Takeyama Kenichi, Konjen Jepang di Surabaya yang Hobi Naik Gunung (1)

Senin 01-08-2022,08:28 WIB
Reporter : Mohamad Nur Khotib
Editor : Doan Widhiandono

Mendaki gunung kerap bikin ketagihan. Begitu yang dialami oleh Konsul Jenderal Jepang di Surabaya Takeyama Kenichi. Ia jatuh hati dengan panorama yang disajikan oleh gunung-gunung di Indonesia. 

ADA mug tergeletak di meja. Kosong. Bahannya dari stainless steel. Cangkir mungil seperti itu kerap dijumpai di hutan. Biasanya, dipakai oleh para pendaki gunung atau sekadar camping keluarga.

“Ya, ini salah satu peralatannya,” ujar Takeyama Kenichi lantas tertawa. Ia menyahut mug itu lalu meletakkan di meja yang lain. Harian Disway berkesempatan menemuinya di Konsulat Jenderal Jepang, Jalan Sumatera, Jumat, 29 Juli 2022.

Takeyama punya pembawaan yang ceria sekali. Menyambut kami dengan wajah yang semringah. Hampir di tiap sela bicara selalu tertawa. Fresh. Dan suka guyon.

“Kalau ditanya, jawab saja usia saya sama dengan Tom Cruise,” celetuknya saat ditanya usianya. Jawaban itu membuat kami semua yang duduk di sofa kantornya tertawa. Pun seorang perempuan yang duduk di sebelahnya ikut tertawa. Namanyi Tsumura Moe. Vice-Consul Information, Education, and Culture.
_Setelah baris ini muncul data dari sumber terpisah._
(** * Pipal: the [Problem] interface and the [ProblemWrapper] adapter

    A shallow embedding of [include/Pipal/Problem.hh].  The header declares
    an abstract class template [Problem<Real, N, M>] with six pure virtual
    evaluation operations, and a class template [ProblemWrapper<Real, N, M>]
    that stores six [std::function] handles, exposes a getter and a setter
    for each, and overrides every evaluation by calling the stored handle.

    Conventions of the embedding:
    - a [std::function<R(Args...)>] is an optional callable, the empty
      function ([nullptr]) is [None]; calling it is [invoke], which throws
      [std::bad_function_call] on the empty function, as the C++ standard
      library does;
    - a stored callable, the target, is any copyable function object: it
      carries what it captured, its call may return a value or throw, and
      may change what it captured; a copy of a [std::function] holds its own
      copy of the target (state that several callables reach through a
      reference or a pointer is outside the embedding);
    - a member function is a computation over the object it is called on
      ([this]), returning an outcome (a value or a thrown exception) and the
      object afterwards; the state of an object includes what the targets
      of its handles captured;
    - objects live in a store indexed by addresses, so that two objects are
      two cells and a copy is a new cell. *)

From Stdlib Require Import ZArith String PrimFloat.
From stdpp Require Import base option list vector gmap.

Module Pipal.

(** ** Outcomes and member functions *)

(** [bad_function_call] is the only exception the header can raise by
    itself: the one thrown by [std::function::operator()] on an empty
    function.  Any other exception comes out of a stored callable and is
    identified by its [what()]. *)
Inductive exception : Set :=
  | bad_function_call
  | thrown (what : string).

Inductive outcome (T : Type) : Type :=
  | Returns (v : T)
  | Throws (e : exception).

Arguments Returns {T} v.
Arguments Throws {T} e.

(** A member function of a class whose objects have state [S]. *)
Definition Method (S T : Type) : Type := S -> outcome T * S.

Definition bind {S T U} (m : Method S T) (k : T -> Method S U) : Method S U :=
  fun this =>
    match m this with
    | (Returns v, this') => k v this'
    | (Throws e, this') => (Throws e, this')
    end.

(** [a; b] for two calls made one after the other on the same object. *)
Definition and_then {S T U} (m : Method S T) (k : Method S U) : Method S U :=
  bind m (fun _ => k).

Infix ">>" := and_then (at level 65, right associativity).

(** A [const]-qualified member function that only reads the members of
    [this]: it leaves the object as it is. *)
Definition const_method {S T} (body : S -> outcome T) : Method S T :=
  fun this => (body this, this).

(** A [void] member function that assigns to members and returns normally. *)
Definition mutator {S} (body : S -> S) : Method S unit :=
  fun this => (Returns tt, body this).

(** The outcome of a call and the object after it. *)
Definition outcome_of {S T} (m : Method S T) (this : S) : outcome T := fst (m this).
Definition object_after {S T} (m : Method S T) (this : S) : S := snd (m this).

(** ** [std::function] *)

(** The callable that a [std::function<R(Args...)>] holds, its target: what
    it captured (the data members of a function object, the captures of a
    lambda; nothing for a plain function) and its call operator, which
    returns a value or throws and may change what was captured (a [mutable]
    lambda, a function object with a call operator that is not [const]).
    The arguments are taken as one tuple [A]. *)
Record target (A R : Type) : Type := {
  captures : Type;
  captured : captures;
  body : captures -> A -> outcome R * captures
}.

Arguments captures {A R} _.
Arguments captured {A R} _.
Arguments body {A R} _ _ _.

(** A plain function, or a lambda that captures nothing and never throws. *)
Definition pure_target {A R} (f : A -> R) : target A R :=
  {| captures := unit;
     captured := tt;
     body := fun nothing args => (Returns (f args), nothing) |}.

(** The target called on [args]: the outcome, and the target with what it
    now holds. *)
Definition call_target {A R} (t : target A R) (args : A) : outcome R * target A R :=
  let completion := body t (captured t) args in
  (fst completion,
   {| captures := captures t; captured := snd completion; body := body t |}).

(** [std::function<R(Args...)>]: empty, or holding a target. *)
Definition std_function (A R : Type) : Type := option (target A R).

Definition nullptr {A R} : std_function A R := None.

(** [static_cast<bool>(f)]: does [f] hold a callable? *)
Definition has_target {A R} (f : std_function A R) : bool :=
  match f with
  | Some _ => true
  | None => false
  end.

(** [f(args...)]: [std::function::operator()].  It is a [const] member
    function, yet it calls the target as an object that is not [const]: the
    call yields its outcome and the function object as the call left it. *)
Definition invoke {A R} (f : std_function A R) (args : A)
    : outcome R * std_function A R :=
  match f with
  | Some t => (fst (call_target t args), Some (snd (call_target t args)))
  | None => (Throws bad_function_call, None)
  end.

(** ** Template arguments and the static assertions of [Problem] *)

(** The types a caller may pass for [Real]. *)
Inductive cxx_type : Set :=
  | cxx_bool
  | cxx_char
  | cxx_int
  | cxx_long
  | cxx_unsigned
  | cxx_float
  | cxx_double
  | cxx_long_double
  | cxx_class (name : string).

(** [std::is_floating_point<T>::value]. *)
Definition is_floating_point (T : cxx_type) : bool :=
  match T with
  | cxx_float | cxx_double | cxx_long_double => true
  | _ => false
  end.

(** [Pipal::Integer] is declared in another header of the library; it is a
    signed integer type, so a template argument may be zero or negative. *)
Definition Integer : Set := Z.

(** A [static_assert(cond, msg)] adds [msg] to the diagnostics of the
    translation unit when [cond] is false. *)
Definition static_assert (cond : bool) (msg : string) : list string :=
  if cond then [] else [msg].

(** The three assertions at the head of [class Problem]. *)
Definition Problem_static_asserts (Real : cxx_type) (N M : Integer) : list string :=
  static_assert (is_floating_point Real)
    "Pipal::Problem: template argument 'Real' must be a floating-point type."
  ++ static_assert (0 <? N)%Z
    "Pipal::Problem: template argument 'N' must be positive."
  ++ static_assert (0 <? M)%Z
    "Pipal::Problem: template argument 'M' must be positive.".

(** Instantiating a class template either defines the class or is ill-formed
    with the diagnostics of its failed assertions. *)
Inductive instantiation : Set :=
  | Defined_class
  | Ill_formed (diagnostics : list string).

Definition instantiate_Problem (Real : cxx_type) (N M : Integer) : instantiation :=
  match Problem_static_asserts Real N M with
  | [] => Defined_class
  | diagnostics => Ill_formed diagnostics
  end.

(** [ProblemWrapper<Real, N, M>] derives from [Problem<Real, N, M>]: its
    definition needs the base class, and adds no assertion of its own. *)
Definition instantiate_ProblemWrapper (Real : cxx_type) (N M : Integer) : instantiation :=
  instantiate_Problem Real N M.

(** ** The class templates *)

Section Templates.

(** [template<typename Real, Integer N, Integer M>], for arguments that
    passed the assertions. *)
Context {Real : Type} {N M : nat}.

(** [Eigen::Vector<Real, N>], [Eigen::Vector<Real, M>]. *)
Definition VectorN : Type := vec Real N.
Definition VectorM : Type := vec Real M.
(** [Eigen::Matrix<Real, N, N>] and [Eigen::Matrix<Real, M, N>], as the
    vector of their rows. *)
Definition MatrixH : Type := vec (vec Real N) N.
Definition MatrixJ : Type := vec (vec Real N) M.

(** [class Problem]: the six pure virtual evaluation operations, all
    [const]. *)
Class Problem (Self : Type) : Type := {
  objective : VectorN -> Method Self Real;
  objective_gradient : VectorN -> Method Self VectorN;
  objective_hessian : VectorN -> Method Self MatrixH;
  constraints : VectorN -> Method Self VectorM;
  constraints_jacobian : VectorN -> VectorM -> Method Self MatrixJ;
  lagrangian_hessian : VectorN -> VectorM -> Method Self MatrixH
}.

Definition ObjectiveFunc : Type := std_function VectorN Real.
Definition ObjectiveGradientFunc : Type := std_function VectorN VectorN.
Definition ObjectiveHessianFunc : Type := std_function VectorN MatrixH.
Definition ConstraintsFunc : Type := std_function VectorN VectorM.
Definition ConstraintsJacobianFunc : Type := std_function (VectorN * VectorM) MatrixJ.
Definition LagrangianHessianFunc : Type := std_function (VectorN * VectorM) MatrixH.

(** The data members of [class ProblemWrapper]. *)
Record ProblemWrapper : Type := {
  m_objective : ObjectiveFunc;
  m_objective_gradient : ObjectiveGradientFunc;
  m_objective_hessian : ObjectiveHessianFunc;
  m_constraints : ConstraintsFunc;
  m_constraints_jacobian : ConstraintsJacobianFunc;
  m_lagrangian_hessian : LagrangianHessianFunc
}.

(** The default member initializers: every handle is [{nullptr}]. *)
Definition default_members : ProblemWrapper :=
  {| m_objective := nullptr;
     m_objective_gradient := nullptr;
     m_objective_hessian := nullptr;
     m_constraints := nullptr;
     m_constraints_jacobian := nullptr;
     m_lagrangian_hessian := nullptr |}.

(** The constructor with five handles: [m_objective_hessian] is not in the
    member initializer list and keeps its default. *)
Definition ProblemWrapper_5
    (objective : ObjectiveFunc) (objective_gradient : ObjectiveGradientFunc)
    (constraints : ConstraintsFunc) (constraints_jacobian : ConstraintsJacobianFunc)
    (lagrangian_hessian : LagrangianHessianFunc) : ProblemWrapper :=
  {| m_objective := objective;
     m_objective_gradient := objective_gradient;
     m_objective_hessian := m_objective_hessian default_members;
     m_constraints := constraints;
     m_constraints_jacobian := constraints_jacobian;
     m_lagrangian_hessian := lagrangian_hessian |}.

(** The constructor with six handles. *)
Definition ProblemWrapper_6
    (objective : ObjectiveFunc) (objective_gradient : ObjectiveGradientFunc)
    (objective_hessian : ObjectiveHessianFunc)
    (constraints : ConstraintsFunc) (constraints_jacobian : ConstraintsJacobianFunc)
    (lagrangian_hessian : LagrangianHessianFunc) : ProblemWrapper :=
  {| m_objective := objective;
     m_objective_gradient := objective_gradient;
     m_objective_hessian := objective_hessian;
     m_constraints := constraints;
     m_constraints_jacobian := constraints_jacobian;
     m_lagrangian_hessian := lagrangian_hessian |}.

(** The implicitly defined copy constructor: every member is copied. *)
Definition ProblemWrapper_copy (other : ProblemWrapper) : ProblemWrapper :=
  {| m_objective := m_objective other;
     m_objective_gradient := m_objective_gradient other;
     m_objective_hessian := m_objective_hessian other;
     m_constraints := m_constraints other;
     m_constraints_jacobian := m_constraints_jacobian other;
     m_lagrangian_hessian := m_lagrangian_hessian other |}.

(** *** Getters and setters *)

Definition get_objective : Method ProblemWrapper ObjectiveFunc :=
  const_method (fun this => Returns (m_objective this)).

Definition set_objective (objective : ObjectiveFunc) : Method ProblemWrapper unit :=
  mutator (fun this =>
    {| m_objective := objective;
       m_objective_gradient := m_objective_gradient this;
       m_objective_hessian := m_objective_hessian this;
       m_constraints := m_constraints this;
       m_constraints_jacobian := m_constraints_jacobian this;
       m_lagrangian_hessian := m_lagrangian_hessian this |}).

Definition get_objective_gradient : Method ProblemWrapper ObjectiveGradientFunc :=
  const_method (fun this => Returns (m_objective_gradient this)).

Definition set_objective_gradient (objective_gradient : ObjectiveGradientFunc)
    : Method ProblemWrapper unit :=
  mutator (fun this =>
    {| m_objective := m_objective this;
       m_objective_gradient := objective_gradient;
       m_objective_hessian := m_objective_hessian this;
       m_constraints := m_constraints this;
       m_constraints_jacobian := m_constraints_jacobian this;
       m_lagrangian_hessian := m_lagrangian_hessian this |}).

Definition get_objective_hessian : Method ProblemWrapper ObjectiveHessianFunc :=
  const_method (fun this => Returns (m_objective_hessian this)).

Definition set_objective_hessian (objective_hessian : ObjectiveHessianFunc)
    : Method ProblemWrapper unit :=
  mutator (fun this =>
    {| m_objective := m_objective this;
       m_objective_gradient := m_objective_gradient this;
       m_objective_hessian := objective_hessian;
       m_constraints := m_constraints this;
       m_constraints_jacobian := m_constraints_jacobian this;
       m_lagrangian_hessian := m_lagrangian_hessian this |}).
PENDAKIAN PERTAMA Takeyama Ken-ichi di Gunung Ijen pada 2017.-TAKEYAMA KENICHI UNTUK HARIAN DISWAY-

Takeyama lulus sebagai sarjana hukum di Universitas Chuo Jepang pada 1984. Apabila saat itu usianya 22 tahun, maka saat ini mungkin nyaris 60 tahun. 

Tapi justru fisiknya tak memperlihatkan ia sudah berumur. Badannya tegap. Kerutan di wajahnya pun hampir tak ada. 

Jalan hidup Takeyama seperti tidak bisa lepas dari Indonesia. Itulah kenapa ia lancar sekali berbahasa. Kali pertama menginjakkan kaki di Jakarta pada 1986. Saat itu ia dikirim oleh Kementerian Luar Negeri Jepang untuk menjadi sekretaris Duta Besar Jepang di Indonesia. 

Takeyama belajar dasar-dasar Bahasa di Bahasa Indonesia untuk Penutur Asing (BIPA) Universitas Indonesia. Hanya satu tahun. Kemudian lanjut ke Universitas Gadjah Mada (UGM) di Yogyakarta hingga 1988.

“Dua tahun itu awal saya di Indonesia,” katanya. Lalu ia kembali terbang ke Tokyo untuk bertugas di Kemenlu Jepang. Tiga tahun di bagian desk Singapura dan dua tahun desk Indonesia.

Takeyama kembali lagi dikirim ke Kedubes Jepang di Jakarta pada 1995. Dia pun mengalami sendiri krisis saat reformasi. Ia pun turut menjadi saksi ketegangan sosial menjelang turun takhta Presiden Soeharto pada 1998.

Seminggu sebelum Soeharto lengser, Takeyama sibuk mengevakuasi warga Jepang yang tinggal di Indonesia. Ia mengurusi sekitar 8 ribu warga untuk diterbangkan pulang ke Negeri Matahari Terbit tersebut.

“Kami juga takut dijarah,” kenangnya. Saat itu memang ada sentimen terhadap Tionghoa. Sementara warga Jepang mirip dengan orang-orang Tionghoa. 

Ada sekitar 60 bus yang disewa. Untuk memberangkatkan warga Jepang dari satu titik ke Bandara Soekarno-Hatta. Di setiap bus dipasangi bendera Jepang. Itu untuk menghindari kesalahpahaman.

Takeyama berpindah-pindah tugas sejak 2000. Mulai kantor Konsuler Jepang di Makassar, Jakarta, hingga ke Madagaskar. Baru pada 2012 ia kembali bertugas ke Jakarta. Untuk mengurus bidang informasi, kebudayaan, dan pendidikan di Kedutaan Besar Jepang.